### [ABOUT THIS EXERCISE]
Somewhere below is a line with "(** The lengths" and, later, a line with "if (0 <? domain_len)%nat then sni_ext_data_len"; repeat those two lines and all the lines between them, exactly as they are.
(GIVEN INFORMATION Opens)
(* ===== verification/Obfs.v ===== *)
(** * userspace.rs: packet obfuscation

    [obfs_encap] turns a WireGuard datagram into an obfuscated one in place,
    [obfs_verify] recognises obfuscated datagrams and [obfs_decap] restores
    the original.  The buffers are lists of bytes with checked accesses; the
    system clock read by the long header is a parameter [t_ns]. *)

From S2P Require Import Prelude Words Slices ChaCha Feistel Hkdf Aes Gcm.
Local Open Scope Z_scope.

(** [enum ObfsMode] (config.rs) *)
Inductive ObfsMode := Quic | Gut | Syslog | Sip.

#[global] Instance ObfsMode_eq_dec : EqDecision ObfsMode.
Proof. solve_decision. Defined.

Definition is_quic (m : ObfsMode) : bool := bool_decide (m = Quic).

Definition GUT_QUIC_SHORT_HEADER_SIZE : nat := 16.
Definition GUT_HEADER_SIZE : nat := 10.
Definition GUT_QUIC_LONG_HEADER_SIZE : nat := 1200.

Definition wg_nonce32 (wg : list Z) : outcome Z :=
  if (length wg <? 32)%nat then Done 0
  else
    n0 ← read_u32_le wg 16 20;
    n1 ← read_u32_le wg 20 24;
    n2 ← read_u32_le wg 24 28;
    n3 ← read_u32_le wg 28 32;
    Done (Z.lxor (Z.lxor (Z.lxor n0 n1) n2) n3).

(** [xor16(&mut buf[off..off + 16], &k[klo..klo + 16])]: both slices are
    checked, then sixteen bytes are XORed in place. *)
Definition xor16 (buf : list Z) (off : nat) (k : list Z) (klo : nat) : outcome (list Z) :=
  _ ← slice buf off (off + 16);
  k ← slice k klo (klo + 16);
  xor_in_place off buf k 16.

(** [0x40 | ((pad_len as u8 - 1) & 0x3F)], or 0 *)
Definition pad_byte (pad_len : nat) : Z :=
  if (0 <? pad_len)%nat
  then Z.lor 0x40 (Z.land (wrap 8 (as_u8 (Z.of_nat pad_len) - 1)) 0x3F) else 0.

Definition write_gut_header (buf : list Z) (ppn enc_ports : Z) (pad_len : nat)
    : outcome (list Z) :=
  buf ← copy_from_slice buf 0 4 (u32_to_le_bytes ppn);
  buf ← copy_from_slice buf 4 8 (u32_to_le_bytes enc_ports);
  buf ← put buf 8 0x00;
  put buf 9 (pad_byte pad_len).

Definition write_quic_short_header (buf : list Z) (dcid ppn enc_ports : Z) (pad_len : nat)
    : outcome (list Z) :=
  buf ← put buf 0 0x40;
  buf ← copy_from_slice buf 1 5 (u32_to_le_bytes dcid);
  buf ← put buf 5 0x01;
  buf ← copy_from_slice buf 6 10 (u32_to_le_bytes ppn);
  buf ← copy_from_slice buf 10 14 (u32_to_le_bytes enc_ports);
  buf ← put buf 14 0x00;
  put buf 15 (pad_byte pad_len).

(** ** The QUIC long header *)

(** [buf[0..5]]: first byte and QUIC version 1 *)
Definition write_long_prefix (buf : list Z) (wg_type : Z) : outcome (list Z) :=
  buf ← put buf 0 (if wg_type =? 3 then 0xF3 else 0xC3);
  buf ← put buf 1 0x00;
  buf ← put buf 2 0x00;
  buf ← put buf 3 0x00;
  put buf 4 0x01.

(** The 32 bytes used as the ClientHello random. *)
Definition long_entropy (buf : list Z) (orig_len wg_off : nat) (pad_block : list Z)
    : outcome (list Z) :=
  src ← (if (64 <=? orig_len)%nat then slice buf (wg_off + 32) (wg_off + 64)
         else slice pad_block 0 32);
  copy_from_slice (replicate 32 0) 0 32 src.

(** The filler: [buf[i] = pad_block[(i * 13) & 0x3F] ^ gut_b[i & 3]]. *)
Definition long_fill (buf : list Z) (pad_block : list Z) (t_ns : Z) : outcome (list Z) :=
  let time_gut := rotate_left 32 (wrapping_mul 32 t_ns 0x9E3779B9) 13 in
  let gut_b := u32_to_le_bytes time_gut in
  for_range 1 (GUT_QUIC_LONG_HEADER_SIZE - 1 - 1)
    (λ i buf, a ← get pad_block (Z.to_nat (Z.land (Z.of_nat (i * 13)) 0x3F));
              g ← get gut_b (Z.to_nat (Z.land (Z.of_nat i) 3));
              put buf i (Z.lxor a g)) buf.

(** The connection id of the long header: ChaCha block 99, nonce 0. *)
Definition fixed_dcid (key_init : list Z) (rounds : Z) : list Z :=
  let ks99 := chacha_block_fast key_init 99 0 rounds in
  u32_to_le_bytes (ks99 !!! 0%nat) ++ u32_to_le_bytes (ks99 !!! 1%nat).

(** DCID, SCID (with the packet number in the clear) and token. *)
Definition write_long_ids (buf : list Z) (dcid : list Z) (wg_idx ppn enc_ports : Z)
    : outcome (list Z) :=
  buf ← put buf 5 0x08;
  buf ← copy_from_slice buf 6 14 dcid;
  buf ← put buf 14 0x08;
  buf ← copy_from_slice buf 15 19 (u32_to_le_bytes ppn);
  let scid2 := sip_hash32 (Z.lxor wg_idx 0x12345678)
                 [0x428A2F98; 0x71374491; 0xB5C0FBCF; 0xE9B5DBA5] in
  buf ← copy_from_slice buf 19 23 (u32_to_le_bytes scid2);
  buf ← put buf 23 0x04;
  copy_from_slice buf 24 28 (u32_to_le_bytes enc_ports).

(** The two bytes of a length field. *)
Definition hi_byte (n : nat) : Z := Z.land (shr (Z.of_nat n) 8) 0xFF.
Definition lo_byte (n : nat) : Z := Z.land (Z.of_nat n) 0xFF.

(** Writes of consecutive constants, [b[o] = v0; b[o + 1] = v1; ...]. *)
Fixpoint put_all (b : list Z) (o : nat) (vs : list Z) : outcome (list Z) :=
  match vs with
  | [] => Done b
  | v :: vs => b ← put b o v; put_all b (S o) vs
  end.

(** The lengths of the ClientHello for a server name of [domain_len] bytes. *)
Definition sni_ext_data_len (domain_len : nat) : nat :=
  if (0 <? domain_len)%nat then domain_len + 5 else 0.
Definition sni_ext_total (domain_len : nat) : nat :=
  if (0 <? domain_len)%nat then sni_ext_data_len domain_len + 4 else 0.
Definition extensions_len (domain_len : nat) : nat := sni_ext_total domain_len + 9 + 7.
Definition ch_body_len (domain_len : nat) : nat :=
  2 + 32 + 1 + 2 + 2 + 1 + 1 + 2 + extensions_len domain_len.
Definition crypto_data_len (domain_len : nat) : nat := ch_body_len domain_len + 4.
Definition crypto_frame_total (domain_len : nat) : nat := 4 + crypto_data_len domain_len.

(** The CRYPTO frame carrying a ClientHello with the SNI, ALPN and
    supported_versions extensions. *)
Definition build_crypto_frame (entropy_source domain_bytes : list Z) : outcome (list Z) :=
  let domain_len := Nat.min (length domain_bytes) 32 in
  let f := replicate 128 0 in
  f ← put_all f 0
        [0x06; 0x00; as_u8 (Z.lor 0x40 (Z.land (shr (Z.of_nat (crypto_data_len domain_len)) 8) 0x3F));
         as_u8 (lo_byte (crypto_data_len domain_len));
         0x01; 0; as_u8 (hi_byte (ch_body_len domain_len)); as_u8 (lo_byte (ch_body_len domain_len));
         0x03; 0x03];
  f ← for_range 0 32
        (λ i f, e ← get entropy_source (Z.to_nat (Z.land (Z.of_nat i) 31)); put f (10 + i) e) f;
  f ← put_all f 42 [0x00; 0x00; 0x02; 0x13; 0x01; 0x01; 0x00;
                    as_u8 (hi_byte (extensions_len domain_len));
                    as_u8 (lo_byte (extensions_len domain_len))];
  let ext_off := 51%nat in
  '(f, ext_off) ←
    (if (0 <? domain_len)%nat then
       f ← put_all f ext_off
             [0x00; 0x00; as_u8 (hi_byte (sni_ext_data_len domain_len));
              as_u8 (lo_byte (sni_ext_data_len domain_len));
              as_u8 (hi_byte (domain_len + 3)); as_u8 (lo_byte (domain_len + 3));
              0x00; as_u8 (hi_byte domain_len); as_u8 (lo_byte domain_len)];
       name ← slice domain_bytes 0 domain_len;
       f ← copy_from_slice f (ext_off + 9) (ext_off + 9 + domain_len) name;
       Done (f, (ext_off + sni_ext_total domain_len)%nat)
     else Done (f, ext_off));
  f ← put_all f ext_off [0x00; 0x10; 0x00; 0x05; 0x00; 0x03; 0x02; 104; 51];
  put_all f (ext_off + 9) [0x00; 0x2b; 0x00; 0x03; 0x02; 0x03; 0x04].

(** Seal the frame: payload length, AEAD, tag and header protection. *)
Definition seal_long (buf : list Z) (ppn : Z) (q_key q_iv q_hp : list Z)
    (crypto_frame : list Z) (total : nat) : outcome (list Z) :=
  let sni_pos := 34%nat in
  let quic_payload_len := as_u16 (Z.of_nat (4 + total + 16)) in
  buf ← put buf 28 (Z.lor 0x40 (as_u8 (shr quic_payload_len 8)));
  buf ← put buf 29 (as_u8 (Z.land quic_payload_len 0xFF));
  let ppn_be := u32_to_be_bytes ppn in
  nonce ← copy_from_slice (replicate 12 0) 0 12 q_iv;
  nonce ← xor_in_place 8 nonce ppn_be 4;
  hdr ← slice buf 0 30;
  aad ← copy_from_slice (replicate 34 0) 0 30 hdr;
  aad ← copy_from_slice aad 30 34 ppn_be;
  let rk := aes128_expand_key q_key in
  plain ← slice crypto_frame 0 total;
  dst ← slice buf sni_pos (sni_pos + total);
  '(ct, gcm_tag) ← aes128_gcm_encrypt rk nonce aad plain dst;
  buf ← copy_from_slice buf sni_pos (sni_pos + total) ct;
  buf ← copy_from_slice buf (sni_pos + total) (sni_pos + total + 16) gcm_tag;
  let hp_rk := aes128_expand_key q_hp in
  sample ← slice buf sni_pos (sni_pos + 16);
  let hp_mask := aes128_encrypt_block hp_rk sample in
  buf ← copy_from_slice buf 30 34 ppn_be;
  b0 ← get buf 0;
  buf ← put buf 0 (Z.lxor b0 (Z.land (hp_mask !!! 0%nat) 0x0F));
  m ← slice hp_mask 1 5;
  xor_in_place 30 buf m 4.

Definition write_quic_long_header (buf : list Z) (wg_type wg_idx ppn enc_ports : Z)
    (pad_len orig_len wg_off : nat) (pad_block sip_domain key_init : list Z) (rounds t_ns : Z)
    : outcome (list Z) :=
  buf ← write_long_prefix buf wg_type;
  entropy_source ← long_entropy buf orig_len wg_off pad_block;
  buf ← long_fill buf pad_block t_ns;
  buf ← write_long_prefix buf wg_type;
  let dcid := fixed_dcid key_init rounds in
  buf ← write_long_ids buf dcid wg_idx ppn enc_ports;
  initial_secret ← derive_quic_initial_secret dcid;
  client_secret ← derive_client_initial_secret initial_secret;
  '(q_key, q_iv, q_hp) ← derive_quic_keys client_secret;
  crypto_frame ← build_crypto_frame entropy_source sip_domain;
  buf ← seal_long buf ppn q_key q_iv q_hp crypto_frame
          (crypto_frame_total (Nat.min (length sip_domain) 32));
  put buf (GUT_QUIC_LONG_HEADER_SIZE - 1) (pad_byte pad_len).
(GIVEN INFORMATION Closes)
### [TASK RESULT]
(** The lengths of the ClientHello for a server name of [domain_len] bytes. *)
Definition sni_ext_data_len (domain_len : nat) : nat :=
  if (0 <? domain_len)%nat then domain_len + 5 else 0.
Definition sni_ext_total (domain_len : nat) : nat :=
  if (0 <? domain_len)%nat then sni_ext_data_len domain_len + 4 else 0.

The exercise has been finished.